Thanks to those who are praying, and thanks to those who have expressed their concerns today. We love and appreciate you all.

Thank you, Primary Children's

Josh and I agreed as a family to participate in the telethon happening at Primary Children's, to share our story in hopes of inspiring people to continue supporting the Primary Children's Medical Center. We will be on air between 11-12pm on Sunday May 31. I'm not asking you to watch us....really, I'm just letting you know that there is a opportunity for you to "help" if you feel so inclined. We our forever indebted to those at Primary's who not only performed life saving surgeries on Jack, but those who have helped Josh and I have a comfortable experience with our son's life threatening heart defect. Here is some information:

The access to good care is a miracle that happens throughout the year at Primary Children's Medical Center. Once a year the Utah community and KSL Channel 5 come together to celebrate those miracles during the KSL/Primary Children's Miracle Network Telethon.

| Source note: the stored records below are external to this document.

Definition pod_metadata (cluster_id : string) (generation : option Z) (owner : option string) : Value :=
  let meta := JObj [("labels", set_opt OWNER_LABEL owner (JObj [(CLUSTER_ID_LABEL, JStr cluster_id)]))] in
  match generation with
  | Some g => json_set "annotations" (JObj [(GENERATION_ANNOTATION, JStr (u64_str g))]) meta
  | None => meta
  end.

Definition health_probe (delay period : Z) : Value := JObj [
  ("httpGet", JObj [("port", JStr "http-dashboard"); ("path", JStr "/health")]);
  ("initialDelaySeconds", JNum delay); ("periodSeconds", JNum period)].

Definition scheduler_spec (cluster_id : string) (spec : ClusterSpec) (generation : option Z)
    (owner : option string) : Value :=
  let container := JObj [
    ("name", JStr "scheduler"); ("image", JStr (cs_image spec));
    ("imagePullPolicy", JStr "IfNotPresent"); ("args", JArr [JStr "dask-scheduler"]);
    ("ports", JArr [
      JObj [("name", JStr "tcp-comm"); ("containerPort", JNum SCHEDULER_COMM_PORT); ("protocol", JStr "TCP")];
      JObj [("name", JStr "http-dashboard"); ("containerPort", JNum SCHEDULER_DASHBOARD_PORT);
            ("protocol", JStr "TCP")]]);
    ("resources", resources (cs_head_cpu spec) (cs_head_memory spec) None);
    ("readinessProbe", health_probe 5 10); ("livenessProbe", health_probe 15 20)] in
  JObj [
    ("metadata", pod_metadata cluster_id generation owner);
    ("spec", JObj [("containers", JArr [container])]);
    ("service", JObj [
      ("type", JStr "ClusterIP");
      ("selector", JObj [(DASK_CLUSTER_NAME_LABEL, JStr cluster_id); (DASK_COMPONENT_LABEL, JStr "scheduler")]);
      ("ports", JArr [
        JObj [("name", JStr "tcp-comm"); ("protocol", JStr "TCP"); ("port", JNum SCHEDULER_COMM_PORT);
              ("targetPort", JStr "tcp-comm")];
        JObj [("name", JStr "http-dashboard"); ("protocol", JStr "TCP");
              ("port", JNum SCHEDULER_DASHBOARD_PORT); ("targetPort", JStr "http-dashboard")]])])].

(** Without a worker group, the scheduler's caps. *)
Definition worker_spec (cluster_id : string) (spec : ClusterSpec) (group : option WorkerGroup)
    (replicas : Z) (generation : option Z) (owner : option string) : Value :=
  let '(cpu, memory, gpu) :=
    match group with
    | Some g => (wg_cpu g, wg_memory g, wg_gpu g)
    | None => (cs_head_cpu spec, cs_head_memory spec, None)
    end in
  let container := JObj [
    ("name", JStr "worker"); ("image", JStr (cs_image spec));
    ("imagePullPolicy", JStr "IfNotPresent");
    ("args", JArr [JStr "dask-worker"; JStr "--name"; JStr "$(DASK_WORKER_NAME)"; JStr "--dashboard";
                   JStr "--dashboard-address"; JStr (u64_str WORKER_DASHBOARD_PORT)]);
    ("resources", resources cpu memory gpu)] in
  JObj [("replicas", JNum replicas); ("metadata", pod_metadata cluster_id generation owner);
        ("spec", JObj [("containers", JArr [container])])].

Definition to_daskcluster (id : ClusterId) (spec : ClusterSpec) (generation : Z) : Value :=
  let owner := cs_owner spec in
  let worker := head (cs_worker_groups spec) in
  let replicas := default 0 (wg_replicas <$> worker) in
  JObj [
    ("apiVersion", JStr API_VERSION); ("kind", JStr KIND);
    ("metadata", JObj [
      ("name", JStr id);
      ("labels", set_opt OWNER_LABEL owner
         (JObj [(MANAGED_BY_LABEL, JStr FIELD_MANAGER); (CLUSTER_ID_LABEL, JStr id)]));
      ("annotations", JObj [(GENERATION_ANNOTATION, JStr (u64_str generation))])]);
    ("spec", JObj [
      ("scheduler", scheduler_spec id spec (Some generation) owner);
      ("worker", worker_spec id spec worker replicas (Some generation) owner)])].

(** ** Reading a live resource back *)

Definition first_container (group : Value) : option Value :=
  s ← json_get "spec" group; c ← json_get "containers" s; l ← as_array c; head l.

Definition container_requests (c : Value) : option (string * string) :=
  r ← json_get "resources" c; req ← json_get "requests" r;
  cpu ← json_get "cpu" req ≫= as_str; mem ← json_get "memory" req ≫= as_str;
  Some (cpu, mem).

Definition container_gpu (c : Value) : option string :=
  r ← json_get "resources" c; req ← json_get "requests" r; json_get GPU_RESOURCE req ≫= as_str.

Definition worker_from_cr (cr_spec : Value) : option (string * string * option string) :=
  w ← json_get "worker" cr_spec; c ← first_container w; r ← container_requests c;
  Some (fst r, snd r, container_gpu c).

Definition value_from_cr (cr_spec : Value) : option Value :=
  sched ← json_get "scheduler" cr_spec; sched_c ← first_container sched;
  r ← container_requests sched_c;
  let image := default "" (json_get "image" sched_c ≫= as_str) in
  let '(wcpu, wmem, wgpu) := default ("", "", None) (worker_from_cr cr_spec) in
  Some (JObj [
    ("image", JStr image); ("head_cpu", JStr (fst r)); ("head_memory", JStr (snd r));
    ("worker_cpu", JStr wcpu); ("worker_memory", JStr wmem); ("worker_gpu", json_opt_str wgpu)]).

Definition fingerprint_from_cr `{Serde} (cr_spec : Value) : option string :=
  json_text <$> value_from_cr cr_spec.

(** ** Status *)

Definition status_to_state (status : Value) : ClusterState :=
  match json_get "phase" status ≫= as_str with
  | Some s => if String.eqb s "Running" then Running
              else if String.eqb s "Failed" then Degraded else Provisioning
  | None => Provisioning
  end.

Definition pod_label (key : string) (pod : Value) : option string :=
  m ← json_get "metadata" pod; l ← json_get "labels" m; json_get key l ≫= as_str.

Definition pod_phase (pod : Value) : string :=
  default "Unknown" (s ← json_get "status" pod; json_get "phase" s ≫= as_str).

Definition is_str (o : option Value) (s : string) : bool := opt_eqb (o ≫= as_str) s.

Definition pod_ready (pod : Value) : bool :=
  is_some_and (s ← json_get "status" pod; json_get "conditions" s ≫= as_array)
    (fun conds => existsb (fun c => is_str (json_get "type" c) "Ready"
                                    && is_str (json_get "status" c) "True") conds).

Definition pod_running_ready (pod : Value) : bool :=
  String.eqb (pod_phase pod) "Running" && pod_ready pod.

Definition has_component (component : string) (pod : Value) : bool :=
  opt_eqb (pod_label DASK_COMPONENT_LABEL pod) component.

Definition observed_state_from_pods (pods : list Value) : option ClusterState :=
  match pods with
  | [] => None
  | _ =>
      let scheduler := List.find (has_component "scheduler") pods in
      let scheduler_ready := is_some_and scheduler pod_running_ready in
      let workers_ready :=
        length (List.filter pod_running_ready (List.filter (has_component "worker") pods)) in
      let any_failed := existsb (fun p => String.eqb (pod_phase p) "Failed") pods in
      if is_some_and scheduler (fun p => String.eqb (pod_phase p) "Failed") then Some Degraded
      else if scheduler_ready && Nat.leb 1 workers_ready then Some Running
      else if any_failed then Some Degraded
      else Some Provisioning
  end.
End DaskCr.

(** ** What a resource carries is what is read back *)

Lemma json_get_cons k v fields key :
  json_get key (JObj ((k, v) :: fields)) = if String.eqb k key then Some v else json_get key (JObj fields).
Proof. cbn. by destruct (String.eqb k key). Qed.

Lemma quantities_cpu cpu memory gpu : json_get "cpu" (quantities cpu memory gpu) = Some (JStr cpu).
Proof. by destruct gpu. Qed.
Lemma quantities_memory cpu memory gpu : json_get "memory" (quantities cpu memory gpu) = Some (JStr memory).
Proof. by destruct gpu. Qed.
Lemma quantities_gpu cpu memory gpu :
  json_get GPU_RESOURCE (quantities cpu memory gpu) ≫= as_str = gpu.
Proof. by destruct gpu. Qed.

(** A group whose pod template was built from these caps and this image reads
    back as these caps and this image. *)
Lemma template_reads_back group id name image cpu memory gpu generation owner :
  json_get "template" group = Some (Ray.pod_template id name image cpu memory gpu generation owner) ->
  Ray.container_resources group = Some (cpu, memory) /\
  Ray.container_gpu group = gpu /\ default "" (Ray.container_image group) = image.
Proof.
  intros Ht.
  assert (exists c, Ray.first_container group = Some c /\
    json_get "resources" c = Some (JObj [("limits", quantities cpu memory gpu);
      ("requests", quantities cpu memory gpu)]) /\
    default "" (json_get "image" c ≫= as_str) = image) as (c & Hc & Hres & Himg).
  { unfold Ray.first_container. rewrite Ht. unfold Ray.pod_template.
    destruct image; cbn [is_empty]; eexists; (split; [reflexivity|]); split; reflexivity. }
  unfold Ray.container_resources, Ray.container_gpu, Ray.container_image, Ray.container_requests.
  rewrite Hc. cbn [mbind option_bind]. rewrite Hres. cbn [mbind option_bind].
  rewrite !json_get_cons. cbn [String.eqb Ascii.eqb Bool.eqb]. cbn [mbind option_bind].
  rewrite quantities_cpu, quantities_memory, quantities_gpu. done.
Qed.

Lemma worker_group_fields id g image autoscaling generation owner :
  let ws := Ray.worker_group_spec id g image autoscaling generation owner in
  json_get "groupName" ws = Some (JStr (wg_name g)) /\
  json_get "minReplicas" ws = Some (JNum (wg_min_replicas g)) /\
  json_get "maxReplicas" ws = Some (JNum (wg_max_replicas g)) /\
  json_get "template" ws = Some (Ray.pod_template id "ray-worker" image (wg_cpu g) (wg_memory g)
                                   (wg_gpu g) generation owner).
Proof. by destruct autoscaling. Qed.

Lemma as_u64_u32 n : is_u32 n -> as_u64 (JNum n) = Some n.
Proof. intros [Hn _]. unfold as_u64. by rewrite (proj2 (Z.leb_le _ _)). Qed.

Lemma worker_reads_back id g image autoscaling generation owner :
  group_wf g ->
  Ray.worker_from_cr (Ray.worker_group_spec id g image autoscaling generation owner) =
  Some (Kuberay.worker_fingerprint g).
Proof.
  intros [Hmin Hmax]. unfold Ray.worker_from_cr.
  destruct (worker_group_fields id g image autoscaling generation owner) as (-> & -> & -> & Ht).
  apply template_reads_back in Ht as (-> & Hgpu & _).
  cbn [mbind option_bind fst snd as_str default]. by rewrite Hgpu, !as_u64_u32.
Qed.

(** The custom resource of a spec, as the provisioner hands it over. *)
Definition ray_cr_spec (id : ClusterId) (spec : ClusterSpec) (autoscaling : bool) (generation : Z)
    (queue : option QueueAssignment) : option Value :=
  json_get "spec" (Ray.to_raycluster id spec autoscaling generation queue).

Lemma ray_reads_back id spec autoscaling generation queue :
  Forall group_wf (cs_worker_groups spec) ->
  ray_cr_spec id spec autoscaling generation queue ≫= Ray.value_from_cr =
  Some (Kuberay.owned_spec_value spec).
Proof.
  intros Hwf. unfold ray_cr_spec, Ray.to_raycluster.
  set (auto := autoscaling || is_some_and queue qa_elastic). cbn zeta.
  rewrite !json_get_cons. cbn [String.eqb Ascii.eqb Bool.eqb]. cbn [mbind option_bind].
  unfold Ray.value_from_cr. rewrite !json_get_cons. cbn [String.eqb Ascii.eqb Bool.eqb].
  cbn [mbind option_bind].
  destruct (template_reads_back (Ray.head_group_spec id spec (Some generation)) id "ray-head"
    (cs_image spec) (cs_head_cpu spec) (cs_head_memory spec) None (Some generation) (cs_owner spec))
    as (Hres & _ & Himg); [done|].
  rewrite Hres. cbn [mbind option_bind fst snd as_array as_str default]. rewrite Himg.
  unfold Kuberay.owned_spec_value. do 6 f_equal. f_equal. f_equal.
  induction Hwf as [|g gs Hg _ IH]; [done|].
  cbn [fmap list_fmap omap list_omap]. rewrite worker_reads_back by done. by injection IH as ->.
Qed.

(** The fields of a Ray cluster the fingerprint is about. *)
Definition ray_owned (spec : ClusterSpec) :=
  (cs_ray_version spec, cs_image spec, cs_head_cpu spec, cs_head_memory spec,
   (fun g => (wg_name g, wg_cpu g, wg_memory g, wg_gpu g, wg_min_replicas g, wg_max_replicas g))
     <$> cs_worker_groups spec).

Lemma json_opt_str_inj o o' : json_opt_str o = json_opt_str o' -> o = o'.
Proof. destruct o, o'; by intros [=]; subst. Qed.

Lemma worker_fingerprints_inj (gs gs' : list WorkerGroup) :
  Kuberay.worker_fingerprint <$> gs = Kuberay.worker_fingerprint <$> gs' <->
  (fun g => (wg_name g, wg_cpu g, wg_memory g, wg_gpu g, wg_min_replicas g, wg_max_replicas g)) <$> gs =
  (fun g => (wg_name g, wg_cpu g, wg_memory g, wg_gpu g, wg_min_replicas g, wg_max_replicas g)) <$> gs'.
Proof.
  revert gs'. induction gs as [|g gs IH]; intros [|g' gs']; try done. cbn [fmap list_fmap].
  split; intros E; injection E as Hn Hc Hm Hg Hmin Hmax Hr; apply IH in Hr.
  - apply json_opt_str_inj in Hg. congruence.
  - f_equal; [unfold Kuberay.worker_fingerprint; congruence|done].
Qed.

The 27th annual Primary Children's Telethon begins Saturday, May 30 at 6:30 p.m. and continues through Sunday, May 31 at 5:00 p.m. on KSL Channel 5.

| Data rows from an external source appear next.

(* ===== verification/Kube.v ===== *)
(** * The Kubernetes API as the provisioners use it (crate [kube])

    The API server is not part of this program: a class of the calls the two
    clients make, over an unknown server state, and a class of laws that state
    what the API documents of server-side apply, reads and deletes when nobody
    else writes in between. A small in-memory server shows that the laws can
    hold. *)

From stdpp Require Import pretty.
From S2P Require Import Prelude Float64 Core Policy Store Json Provision Manifests.
#[local] Open Scope Z_scope.

Inductive Kind :=
| KRayCluster | KRayService | KDaskCluster | KNetworkPolicy | KNamespace | KPod | KEvent
| KCohort | KResourceFlavor | KClusterQueue | KLocalQueue.
#[export] Instance Kind_eq_dec : EqDecision Kind.
Proof. solve_decision. Defined.
#[export] Instance Kind_countable : Countable Kind.
Proof.
  refine (inj_countable'
    (fun k => match k with
              | KRayCluster => 0 | KRayService => 1 | KDaskCluster => 2 | KNetworkPolicy => 3
              | KNamespace => 4 | KPod => 5 | KEvent => 6 | KCohort => 7
              | KResourceFlavor => 8 | KClusterQueue => 9 | KLocalQueue => 10
              end%nat)
    (fun n => match n with
              | 0 => KRayCluster | 1 => KRayService | 2 => KDaskCluster | 3 => KNetworkPolicy
              | 4 => KNamespace | 5 => KPod | 6 => KEvent | 7 => KCohort
              | 8 => KResourceFlavor | 9 => KClusterQueue | _ => KLocalQueue
              end%nat) _).
  by intros [].
Defined.

(** [kube::core::DynamicObject]: name, labels and annotations, and everything
    but the metadata in [ob_data]. *)
Record DynamicObject := {
  ob_name : option string;
  ob_namespace : option string;
  ob_labels : option (gmap string string);
  ob_annotations : option (gmap string string);
  ob_data : Value;
}.

(** [kube::Error]: an answer of the API server with its code, or anything else;
    each with its text. *)
Inductive KubeError := KubeApi (code : Z) (text : string) | KubeOther (text : string).

Definition kube_error_text (e : KubeError) : string :=
  match e with KubeApi _ text | KubeOther text => text end.

Definition is_404 (e : KubeError) : bool :=
  match e with KubeApi code _ => Z.eqb code 404 | KubeOther _ => false end.

(** [From<kube::Error> for ProvisionError]. *)
Definition from_kube (e : KubeError) : ProvisionError := PBackend (kube_error_text e).

(** Where an object lives; cluster-scoped kinds have the empty namespace. *)
Abbreviation Key := (Kind * string * string)%type.

Class Kube (K : Type) := {
  k_get_opt : Key -> ST K KubeError (option DynamicObject);
  k_list : Kind -> string -> option (string * string) -> ST K KubeError (list DynamicObject);
  k_list_all : Kind -> option (string * string) -> ST K KubeError (list DynamicObject);
  k_discover : Kind -> ST K KubeError unit;
  k_apply : Key -> string -> bool -> DynamicObject -> ST K KubeError unit;
  k_merge : Key -> Value -> ST K KubeError unit;
  k_delete : Key -> ST K KubeError unit;
  k_logs : string -> string -> Z -> ST K KubeError string;
  object_json : DynamicObject -> option Value;
}.

Definition label_of (key : string) (o : DynamicObject) : option string :=
  ls ← ob_labels o; ls !! key.
Definition annotation_of (key : string) (o : DynamicObject) : option string :=
  xs ← ob_annotations o; xs !! key.

Definition selected (sel : option (string * string)) (o : DynamicObject) : Prop :=
  match sel with Some (k, v) => label_of k o = Some v | None => True end.

(** What an applied object leaves on the live one: its name, labels,
    annotations and the fields of its spec. *)
Definition carries (live o : DynamicObject) : Prop :=
  ob_name live = ob_name o /\
  (forall k v, label_of k o = Some v -> label_of k live = Some v) /\
  (forall k v, annotation_of k o = Some v -> annotation_of k live = Some v) /\
  (forall f v, (json_get "spec" (ob_data o) ≫= json_get f) = Some v ->
     (json_get "spec" (ob_data live) ≫= json_get f) = Some v).

(** What the server holds, and the documented effect of each call on it. A call
    that fails may or may not have taken effect, but only on its own object. *)
Class KubeLaws (K : Type) `{Kube K} := {
  objects : K -> gmap Key DynamicObject;
  get_sees key k o k' : k_get_opt key k = (Ok o, k') -> o = objects k !! key;
  get_keeps key k : objects (snd (k_get_opt key k)) = objects k;
  list_sees kind ns sel k l k' o : k_list kind ns sel k = (Ok l, k') ->
    o ∈ l <-> exists name, objects k !! (kind, ns, name) = Some o /\ selected sel o;
  list_keeps kind ns sel k : objects (snd (k_list kind ns sel k)) = objects k;
  list_all_sees kind sel k l k' o : k_list_all kind sel k = (Ok l, k') ->
    o ∈ l <-> exists ns name, objects k !! (kind, ns, name) = Some o /\ selected sel o;
  list_all_keeps kind sel k : objects (snd (k_list_all kind sel k)) = objects k;
  discover_keeps kind k : objects (snd (k_discover kind k)) = objects k;
  apply_sees key manager force o k k' : k_apply key manager force o k = (Ok tt, k') ->
    exists live, objects k' !! key = Some live /\ carries live o;
  apply_frame key key' manager force o k : key' <> key ->
    objects (snd (k_apply key manager force o k)) !! key' = objects k !! key';
  merge_frame key key' v k : key' <> key ->
    objects (snd (k_merge key v k)) !! key' = objects k !! key';
  delete_frame key key' k : key' <> key ->
    objects (snd (k_delete key k)) !! key' = objects k !! key';
  delete_sees key k : objects k !! key = None -> exists text,
    fst (k_delete key k) = Err (KubeApi 404 text) /\ objects (snd (k_delete key k)) = objects k;
  delete_404 key k text k' : k_delete key k = (Err (KubeApi 404 text), k') -> objects k' !! key = None;
  delete_policy ns name k k' : k_delete (KNetworkPolicy, ns, name) k = (Ok tt, k') ->
    objects k' !! (KNetworkPolicy, ns, name) = None;
  logs_keeps ns pod tail k : objects (snd (k_logs ns pod tail k)) = objects k;
}.

(** ** Generations as annotations *)

Lemma digit_val_pretty d : (d < 10)%N -> digit_val (pretty_N_char d) = Some d.
Proof. intros Hd. destruct d as [|p]; [done|]. do 4 (try (destruct p as [p|p|]; try done)); lia. Qed.

Lemma take_digits_go n : forall s acc k, exists j,
  (0 < n)%N -> (0 < j)%nat /\
  take_digits acc k (bytes_of (pretty_N_go n s)) =
  take_digits (acc * 10 ^ N.of_nat j + n)%N (k + j) (bytes_of s).
Proof.
  induction n as [n IH] using (well_founded_induction N.lt_wf_0). intros s acc k.
  destruct (decide (n = 0)%N) as [->|Hn]; [by exists 0%nat|].
  assert (Hdm : n = (10 * (n / 10) + n mod 10)%N) by (apply N.div_mod; lia).
  assert (Hmod : (n mod 10 < 10)%N) by (apply N.mod_lt; lia).
  rewrite pretty_N_go_step by lia.
  destruct (decide (n / 10 = 0)%N) as [H0|H0].
  - exists 1%nat. intros _. split; [lia|]. rewrite H0, pretty_N_go_0.
    cbn [bytes_of String.list_ascii_of_string take_digits]. rewrite digit_val_pretty by done.
    rewrite H0 in Hdm. change (10 ^ N.of_nat 1)%N with 10%N. f_equal; [f_equal; lia|lia].
  - destruct (IH (n / 10)%N ltac:(apply N.div_lt; lia)
      (String (pretty_N_char (n mod 10)) s) acc k) as [j Hj].
    destruct (Hj ltac:(lia)) as [Hj0 E]. exists (S j). intros _. split; [lia|]. rewrite E.
    cbn [bytes_of String.list_ascii_of_string take_digits]. rewrite digit_val_pretty by done.
    replace ((acc * 10 ^ N.of_nat j + n `div` 10) * 10 + n `mod` 10)%N
      with (acc * 10 ^ N.of_nat (S j) + n)%N; [f_equal; lia|].
    rewrite Nat2N.inj_succ, N.pow_succ_r by lia. nia.
Qed.

Lemma take_digits_pretty n : exists j, (0 < j)%nat /\
  take_digits 0 0 (bytes_of (pretty n)) = (n, j, []).
Proof.
  unfold pretty, pretty_N. case_decide as Hn; [subst; by exists 1%nat; split; [lia|]|].
  destruct (take_digits_go n EmptyString 0 0) as [j Hj]. destruct (Hj ltac:(lia)) as [Hj0 E].
  exists j. split; [done|]. rewrite E. cbn [bytes_of String.list_ascii_of_string take_digits].
  by replace (0 * 10 ^ N.of_nat j + n)%N with n by lia.
Qed.

Lemma parse_u64_str g : is_u64 g -> parse_u64 (u64_str g) = Some g.
Proof.
  intros [Hg Hmax]. unfold parse_u64, u64_str.
  destruct (take_digits_pretty (Z.to_N g)) as (j & Hj & E).
  destruct (bytes_of (pretty (Z.to_N g))) as [|c l] eqn:Eb; [cbn in E; injection E as _ <-; lia|].
  destruct (byte_is c 43) eqn:Ec.
  - exfalso. apply Ascii.eqb_eq in Ec as ->. cbn in E. injection E as _ <-. lia.
  - rewrite E. destruct j; [lia|]. rewrite Z2N.id by done. by rewrite (proj2 (Z.leb_le _ _) Hmax).
Qed.

(** ** An in-memory API server

    Objects in a map, no other writers: the laws can hold. *)
Record DemoKube := { dk_objects : gmap Key DynamicObject }.

Definition merge_map (new old : option (gmap string string)) : option (gmap string string) :=
  match new, old with
  | Some n, Some o => Some (n ∪ o)
  | Some n, None => Some n
  | None, o => o
  end.

Definition merge_data (new old : Value) : Value :=
  match json_get "spec" new, old with
  | Some sp, JObj fields => JObj (set_field "spec" sp fields)
  | Some sp, _ => JObj [("spec"%string, sp)]
  | None, _ => old
  end.

Definition merge_object (new : DynamicObject) (old : option DynamicObject) : DynamicObject := {|
  ob_name := ob_name new;
  ob_namespace := match ob_namespace new with Some n => Some n | None => old ≫= ob_namespace end;
  ob_labels := merge_map (ob_labels new) (old ≫= ob_labels);
  ob_annotations := merge_map (ob_annotations new) (old ≫= ob_annotations);
  ob_data := merge_data (ob_data new) (default JNull (ob_data <$> old)) |}.

Definition patch_data (patch old : Value) : Value :=
  match json_get "spec" patch, json_get "spec" old with
  | Some (JObj fields), Some sp =>
      json_set "spec" (fold_left (fun v kv => json_set (fst kv) (snd kv) v) fields sp) old
  | _, _ => old
  end.

Definition with_data (f : Value -> Value) (o : DynamicObject) : DynamicObject := {|
  ob_name := ob_name o; ob_namespace := ob_namespace o; ob_labels := ob_labels o; ob_annotations := ob_annotations o;
  ob_data := f (ob_data o) |}.

#[export] Instance selected_dec sel o : Decision (selected sel o).
Proof. destruct sel as [[k v]|]; cbn; apply _. Defined.

Definition not_found : KubeError := KubeApi 404 "not found".

#[export] Instance demo_kube : Kube DemoKube := {|
  k_get_opt := fun key => st_get (fun d => dk_objects d !! key);
  k_list := fun kind ns sel => st_get (fun d =>
    snd <$> List.filter (fun ko => bool_decide (fst (fst ko) = (kind, ns) /\ selected sel (snd ko)))
      (map_to_list (dk_objects d)));
  k_list_all := fun kind sel => st_get (fun d =>
    snd <$> List.filter (fun ko => bool_decide (fst (fst (fst ko)) = kind /\ selected sel (snd ko)))
      (map_to_list (dk_objects d)));
  k_discover := fun _ => mret tt;
  k_apply := fun key _ _ o => st_put (fun d =>
    {| dk_objects := <[key := merge_object o (dk_objects d !! key)]> (dk_objects d) |});
  k_merge := fun key patch d =>
    match dk_objects d !! key with
    | Some o => (Ok tt, {| dk_objects := <[key := with_data (patch_data patch) o]> (dk_objects d) |})
    | None => (Err not_found, d)
    end;
  k_delete := fun key d =>
    match dk_objects d !! key with
    | Some _ => (Ok tt, {| dk_objects := delete key (dk_objects d) |})
    | None => (Err not_found, d)
    end;
  k_logs := fun _ _ _ => st_err not_found;
  object_json := fun o => Some (ob_data o) |}.

Lemma merge_map_label new old k v :
  (xs ← new; xs !! k) = Some v -> (xs ← merge_map new old; (xs : gmap string string) !! k) = Some v.
Proof.
  destruct new as [n|]; [|done]. intros Hn. destruct old as [o|]; [|done].
  cbn in *. by apply lookup_union_Some_l.
Qed.

Lemma merge_carries new old : carries (merge_object new old) new.
Proof.
  unfold carries. split_and!; [done| | |].
  - intros k v. apply merge_map_label.
  - intros k v. apply merge_map_label.
  - intros f v Hv. cbn [ob_data merge_object]. unfold merge_data.
    destruct (json_get "spec" (ob_data new)) as [sp|]; [|done].
    destruct (default JNull (ob_data <$> old)); try done. by rewrite json_get_set_eq.
Qed.

#[export] Instance demo_kube_laws : KubeLaws DemoKube.
Proof.
  refine {| objects := dk_objects |}.
  - by intros key k o k' [= <- _].
  - done.
  - intros kind ns sel k l k' o [= <- _]. rewrite list_elem_of_fmap. split.
    + intros ([[[kd n] name] o'] & -> & Hin%list_elem_of_In).
      apply filter_In in Hin as [Hin%list_elem_of_In%elem_of_map_to_list Hp%bool_decide_eq_true].
      destruct Hp as [[= -> ->] Hsel]. eauto.
    + intros (name & Ho & Hsel). exists (kind, ns, name, o). split; [done|].
      apply list_elem_of_In, filter_In. split; [by apply list_elem_of_In, elem_of_map_to_list|].
      by apply bool_decide_eq_true.
  - done.
  - intros kind sel k l k' o [= <- _]. rewrite list_elem_of_fmap. split.
    + intros ([[[kd n] name] o'] & -> & Hin%list_elem_of_In).
      apply filter_In in Hin as [Hin%list_elem_of_In%elem_of_map_to_list Hp%bool_decide_eq_true].
      destruct Hp as [[= ->] Hsel]. eauto.
    + intros (ns & name & Ho & Hsel). exists (kind, ns, name, o). split; [done|].
      apply list_elem_of_In, filter_In. split; [by apply list_elem_of_In, elem_of_map_to_list|].
      by apply bool_decide_eq_true.
  - done.
  - done.
  - intros key manager force o k k' [= <-]. eexists. split; [apply lookup_insert_eq|apply merge_carries].
  - intros key key' manager force o k Hne. by apply lookup_insert_ne.
  - intros key key' v k Hne. cbn. destruct (dk_objects k !! key); [|done]. by apply lookup_insert_ne.
  - intros key key' k Hne. cbn. destruct (dk_objects k !! key); [|done]. by apply lookup_delete_ne.
  - intros key k Hk. cbn. rewrite Hk. by eexists.
  - intros key k text k'. cbn. destruct (dk_objects k !! key) eqn:E; [done|]. by intros [= _ <-].
  - intros ns name k k'. cbn. case_match; [|done]. intros [= <-]. apply lookup_delete_eq.
  - done.
Defined.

Primary Children's is the only full-service pediatric hospital in the Intermountain West equipped to care for the total child. The hospital provides specialized care to each child, regardless of ability to pay. Last year, Primary Children's expended more than $13.4 million to cover more than 11,337 charity-care patient visits.

Contributions can be made during the Telethon or by mail to Primary Children's Medical Center, P.O. Box 58249, Salt Lake City, UT, 84158, or online at www.primarychildrens.org.

Finally.

So this is what we've been waiting for. A good 2 months after surgery, Jack has managed to keep his chest clear of pleural effusions. We are on 2 doses of Lasix, daily, and the aldactone and potassium. He is acting normal- has more energy than ever...and is his happy self. I remember hearing from other Fontan mom's, that suddenly after this last surgery their child had bounding energy, and I was thinking "Jack ALREADY has energy NOW, what will he be like AFTER surgery!!?"

Well, he is MORE energetic, if that is even possible. He's louder, faster, stronger- it's amazing. It's like taking your car into the shop, having it be worked on for a few hours, then suddenly, your CAR WORKS! That is how quick it feels like Jack's abilities have changed. Even the fist time we were discharged from the hospital from this surgery, he could climb the stairs without stress.

I'm so grateful for this LONG, HARD process we went through to get here. It is more rewarding than I ever imagined.